(Stored data)

(** hours_full *)
Lemma hours_lt_1 : round (y / 60) < 1 <-> (s < 3600)%Z.
Proof.
  pose proof (Qdiv60 y) as HY. destruct S_bounds as [Hb1 Hb2].
  destruct (Z_lt_ge_dec s 3600) as [Hlt | Hge].
  - split; [intros _; exact Hlt | intros _].
    destruct (Z_le_gt_dec 0 s) as [Hpos | Hneg].
    + destruct (y_nonneg Hpos) as [H1 H2].
      assert (HS : Sq <= 3599).
      { unfold Sq. change 3599 with (inject_Z 3599). rewrite <- Zle_Qle. lia. }
      apply S_sign in Hpos.
      destruct (round_nonneg (y / 60)) as [_ H4];
        [rewrite HY; unfold u in *; lra |].
      set (Y := y / 60) in *. unfold u in *. lra.
    + destruct (round_nonpos (y / 60)) as [_ H4];
        [rewrite HY; pose proof (proj2 y_sign ltac:(lia)); lra |].
      pose proof (proj2 y_sign ltac:(lia)).
      set (Y := y / 60) in *. unfold u in *. lra.
  - split; [intros Hh; exfalso | intros Hc; lia].
    destruct (Z.eq_dec s 3600%Z) as [Heq | Hne].
    + assert (Hy : y / 60 == inject_Z 1).
      { rewrite y60_exact by (rewrite Heq; reflexivity). rewrite Heq. reflexivity. }
      rewrite (round_int _ _ Hy) in Hh by lia. change (inject_Z 1) with 1 in Hh. lra.
    + assert (HS : 3601 <= Sq).
      { unfold Sq. change 3601 with (inject_Z 3601). rewrite <- Zle_Qle. lia. }
      destruct (y_nonneg ltac:(lia)) as [H1 H2].
      destruct (round_nonneg (y / 60)) as [H3 _];
        [rewrite HY; unfold u in *; lra |].
      set (Y := y / 60) in *. unfold u in *. lra.
Qed.

Lemma hours_trunc : (0 <= s)%Z -> DurationM.trunc (round (y / 60)) = (s / 3600)%Z.
Proof.
  intros Hpos. pose proof (Qdiv60 y) as HY. destruct S_bounds as [Hb1 Hb2].
  destruct (Z.eq_dec (s mod 3600)%Z 0%Z) as [Hr | Hr].
  - apply trunc_int, round_int; [exact (y60_exact Hr) |].
    Z.to_euclidean_division_equations. lia.
  - destruct S_decomp as (HS & Hr0 & Hr1 & Hr2). specialize (Hr2 Hr).
    destruct (y_nonneg Hpos) as [H1 H2]. pose proof (proj1 S_sign Hpos) as HS0.
    destruct (round_nonneg (y / 60)) as [H3 H4];
      [rewrite HY; unfold u in *; lra |].
    set (K := inject_Z (s / 3600)) in *. set (R := inject_Z (s mod 3600)) in *.
    apply trunc_floor.
    + Z.to_euclidean_division_equations. lia.
    + fold K. set (Y := y / 60) in *. unfold u in *. lra.
    + rewrite inject_Z_plus. change (inject_Z 1) with 1. fold K.
      set (Y := y / 60) in *. unfold u in *. lra.
Qed.

(** s = 3600 k + 60 M + r' in Q *)
Lemma S_decomp60 :
  let k := (s / 3600)%Z in let M := ((s / 60) mod 60)%Z in let r' := (s mod 60)%Z in
  Sq == 3600 * inject_Z k + 60 * inject_Z M + inject_Z r'
  /\ 0 <= inject_Z r' /\ inject_Z r' <= 59 /\ ((r' <> 0)%Z -> 1 <= inject_Z r').
Proof.
  intros k M r'. assert (Hz : (s = 3600 * k + 60 * M + r' /\ 0 <= r' <= 59)%Z).
  { subst k M r'. Z.to_euclidean_division_equations. lia. }
  destruct Hz as [Heq [H0 H1]]. unfold Sq. split; [| split; [| split]].
  - rewrite Heq at 1. rewrite !inject_Z_plus, !inject_Z_mult. reflexivity.
  - change 0 with (inject_Z 0). rewrite <- Zle_Qle. exact H0.
  - change 59 with (inject_Z 59). rewrite <- Zle_Qle. exact H1.
  - intros Hr. change 1 with (inject_Z 1). rewrite <- Zle_Qle. lia.
Qed.

Lemma y_minus_60k_exact :
  (s mod 60 = 0)%Z -> y - 60 * inject_Z (s / 3600) == inject_Z ((s / 60) mod 60).
Proof.
  intros Hr.
  assert (Hy : y == inject_Z (s / 60)).
  { apply y_exact. Z.to_euclidean_division_equations. lia. }
  rewrite Hy.
  assert (Hz : (s / 60 = 60 * (s / 3600) + (s / 60) mod 60)%Z).
  { Z.to_euclidean_division_equations. lia. }
  rewrite Hz at 1. rewrite inject_Z_plus, inject_Z_mult. change (inject_Z 60) with 60. ring.
Qed.

Lemma y_minus_60k_between :
  (s mod 60 <> 0)%Z ->
  inject_Z ((s / 60) mod 60) + (1 # 120) <= y - 60 * inject_Z (s / 3600)
  /\ y - 60 * inject_Z (s / 3600) <= inject_Z ((s / 60) mod 60) + (119 # 120).
Proof.
  intros Hr. destruct S_decomp60 as (HS & Hr0 & Hr1 & Hr2). specialize (Hr2 Hr).
  destruct S_bounds as [Hb1 Hb2].
  set (K := inject_Z (s / 3600)) in *. set (M := inject_Z ((s / 60) mod 60)) in *.
  set (R := inject_Z (s mod 60)) in *.
  destruct (Z_le_gt_dec 0 s) as [Hpos | Hneg].
  - destruct (y_nonneg Hpos) as [H1 H2]. apply S_sign in Hpos. unfold u in *.
    split; lra.
  - destruct (y_nonpos ltac:(lia)) as [H1 H2].
    assert (HS0 : Sq < 0) by (apply S_sign; lia). unfold u in *.
    split; lra.
Qed.

Lemma M_range : (0 <= (s / 60) mod 60 <= 59)%Z.
Proof. Z.to_euclidean_division_equations. lia. Qed.

Lemma y_minus_60k_range :
  inject_Z ((s / 60) mod 60) <= y - 60 * inject_Z (s / 3600)
  /\ y - 60 * inject_Z (s / 3600) <= inject_Z ((s / 60) mod 60) + (119 # 120).
Proof.
  destruct (Z.eq_dec (s mod 60)%Z 0%Z) as [Hr | Hr].
  - pose proof (y_minus_60k_exact Hr). split; lra.
  - destruct (y_minus_60k_between Hr). split; lra.
Qed.

Lemma minutes_trunc : DurationM.trunc (float_mod y 60) = ((s / 60) mod 60)%Z.
Proof.
  pose proof M_range as HM.
  assert (HMq : 0 <= inject_Z ((s / 60) mod 60)).
  { change 0 with (inject_Z 0). rewrite <- Zle_Qle. lia. }
  assert (HMq' : inject_Z ((s / 60) mod 60) <= 59).
  { change 59 with (inject_Z 59). rewrite <- Zle_Qle. lia. }
  destruct y_minus_60k_range as [Hlo Hhi].
  unfold float_mod, fmod. rewrite trunc_y60.
  assert (Hsame : forall m0 : Q,
             m0 == y - 60 * inject_Z (s / 3600) ->
             DurationM.trunc match Qnum m0 with
                   | 0%Z => 0
                   | Z.pos _ => m0
                   | Z.neg _ => round (m0 + 60)
                   end = ((s / 60) mod 60)%Z).
  { intros m0 Hm0. destruct (Qnum m0) as [| p | p] eqn:Hq.
    - apply (proj1 (Qnum_sign m0)) in Hq.
      apply trunc_floor; [lia | lra |].
      rewrite inject_Z_plus. change (inject_Z 1) with 1. lra.
    - apply trunc_floor; [lia | lra |].
      rewrite inject_Z_plus. change (inject_Z 1) with 1. lra.
    - assert (m0 < 0) by (apply Qnum_sign; lia). lra. }
  destruct (Z.leb_spec 0 s) as [Hpos | Hneg]; [apply Hsame; reflexivity |].
  destruct (Z.eqb_spec (s mod 3600) 0) as [Hr | Hr]; [apply Hsame; reflexivity |].
  set (m0 := y - 60 * inject_Z (s / 3600 + 1)).
  assert (Hm0 : m0 + 60 == y - 60 * inject_Z (s / 3600)).
  { unfold m0. rewrite inject_Z_plus. change (inject_Z 1) with 1. ring. }
  destruct (Qnum m0) as [| p | p] eqn:Hq.
  - apply (proj1 (Qnum_sign m0)) in Hq. lra.
  - assert (0 < m0) by (apply Qnum_sign; lia). lra.
  - destruct (Z.eq_dec (s mod 60)%Z 0%Z) as [Hr60 | Hr60].
    + apply trunc_int, round_int; [| lia].
      rewrite Hm0. exact (y_minus_60k_exact Hr60).
    + destruct (y_minus_60k_between Hr60) as [Hlo' Hhi'].
      destruct (round_nonneg (m0 + 60)) as [H1 H2]; [lra |].
      set (w := m0 + 60) in *. unfold u in *.
      apply trunc_floor; [lia | lra |].
      rewrite inject_Z_plus. change (inject_Z 1) with 1. lra.
Qed.

End Bounded.

(** ** Duration in doubles *)

Section DurationDoubles.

Required action —
Every line above that holds the word "Hneg" is to be found and copied.

Task result —
    destruct (Z_le_gt_dec 0 s) as [Hpos | Hneg].
  destruct (Z_le_gt_dec 0 s) as [Hpos | Hneg].
  destruct (Z.leb_spec 0 s) as [Hpos | Hneg]; [apply Hsame; reflexivity |].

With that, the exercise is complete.